Every year there is a rumor that floats around for the better part of the offseason which spills over into the regular season. Last season the popular rumor centered around the personification of injury problems- Peter Forsberg. This season we are stuck with yet another Swede who may or may not play (even though he probably shouldn't)- Mats Sundin.

The current predominant Sundin rumor is that the Sens are pushing for Sundin, as Daniel Alfredsson is in the shop for a couple of weeks getting a bone chip removed from his knee. The notion is that Heatley and Spezza will have nobody else to play with on their line.

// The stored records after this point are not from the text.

Lemma with_snippet_ready (f f' : gmap string pyval) :
  fresh f -> with_snippet f f' -> ready_finding f' /\ no_pr_url f'.
Proof.
  intros ([file Hfile] & Hp & Hu) [s ->].
  unfold ready_finding, no_pr_url, get.
  rewrite lookup_insert_eq, !lookup_insert_ne, Hfile, Hp, Hu by done.
  repeat split; [by exists s|by exists (PStr file)].
Qed.

Lemma stamp_ids_ready (populated : list (gmap string pyval)) :
  forall ids,
    length ids = length populated ->
    Forall (fun f => ready_finding f /\ no_pr_url f) populated ->
    length (stamp_ids populated ids) = length populated /\
    Forall ready_finding (stamp_ids populated ids) /\
    Forall no_pr_url (stamp_ids populated ids).
Proof.
  induction populated as [|f populated IH]; intros ids Hlen Hall.
  { by destruct ids. }
  destruct ids as [|i ids]; [done|]. injection Hlen as Hlen.
  inversion Hall as [|? ? [Hr Hn] Hrest]; subst.
  destruct (IH ids Hlen Hrest) as (Hl & Hrs & Hns). simpl.
  split; [by rewrite Hl|]. split; constructor; try done.
  - by apply ready_finding_insert.
  - unfold no_pr_url in *. by rewrite get_insert_ne.
Qed.

Lemma Forall2_with_snippet_ready (fs populated : list (gmap string pyval)) :
  Forall fresh fs -> Forall2 with_snippet fs populated ->
  Forall (fun f => ready_finding f /\ no_pr_url f) populated.
Proof.
  intros Hf H2. induction H2 as [|f f' fs populated Hw _ IH]; [done|].
  inversion Hf; subst. constructor; [by eapply with_snippet_ready|auto].
Qed.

Let's think about this for a minute. Mats Sundin is a center. Daniel Alfredsson is a wing. Alfie plays opposite Dany Heatley in most situations, with Jason Spezza centering them. Every year some Ottawa coach at the time talks about breaking up this line, and it happens...for about 2 games before the line is reunited, which makes for interesting annual arguments in fantasy leagues across North America.

Alfredsson's injury shouldn't mean the Sens go into panic mode and attempt to land Sundin, here's why- even if they wanted to sign the man they don't have anywhere close to the necessary salary cap room.

(I'd also like to add that they would be sporting two centers on their top line (Spezza and Sundin), or else they'd be looking at throwing big money at a 2nd line center who hasn't touched any ice not involved in a gin and tonic for well over 8 months.)

According to the salary cap for the 2008-09 season is $56.7 million. As it stands the Ottawa Senators are at $53,176,555 and after taxes, title and fees have precisely $3,236,004 in cap room.

Just over three mil a year is below market value for even a retired Mats Sundin, and far below the 10 million dollars a season he was offered by Montreal earlier this year and rejected.

The fact of the matter is that even if Sundin wants to come back, all indications point to the fact that he would really only like to do it with Toronto, a team that basically kicked him out the door. (Don't get me started on that abstract and sad situation.)

Some people are predicting Mats goes to Detroit if he returns. Not only would Sundin going to Detroit be akin to blasphemy, but he would be asked to accept just over 47 grand to play, as the Wings are tight to the cap. The last time I checked, this cannot happen as NHLPA rules dictate that professional hockey players in the NHL are not allowed to make teacher money.

So there is no way Detroit, which has somehow managed to convince a slew of talented players to take far below market value to play for the Wings in the quest for the Cup, will get Mats Sundin.

The following are the teams where Sundin could play:

Atlanta (over 10 mil in cap room) -Mats plays for Atlanta the day the sun goes supernova.
Buffalo (over 5 mil in cap room)- Possible but improbable.
Carolina (over 5 mil in cap room)- Brindy and Staal.
Colorado (over 4 mil in cap room)- The Avalanche don't need a center with the return of Sakic (and probably Forsberg in December)
Columbus (over 6 mil in cap room)- Columbus has already invested in youth, and Sundin is practically unnecessary on a team where one must hip check to play.
LA (over 12 mil in cap room) The Kings have a LOT of work to do before they should even consider asking Sundin to live on the worlds largest parking lot.
NJ (over 10 mil in cap room)- mmmaybe? But why would the Devils throw most of their cap money at a retired guy when they already have a blossiming Zach Parise?
NYI (over 8 mil in cap room)- *snick*
Phoenix (over 9 mil in cap room)- Not with that youth movement in full effect, and they already signed Jokinen.
Toronto (over 7 mil in cap room)- Please, somebody disband the Leafs, for the sake of the children.
Vancouver- (over 9 mil in cap room)- They tried. He blew them off like the cheer squad ignoring the chess club.

Finally, there is the HUGE assumption that if Mats Sundin were to return he would actually be effective. Keep in mind the last time Mats Sundin potted over 80 points was the 1998-99 season.

Bottom line, even if Sundin wants to come back, does anyone at this point really think any team with the financial wherewithal would take him?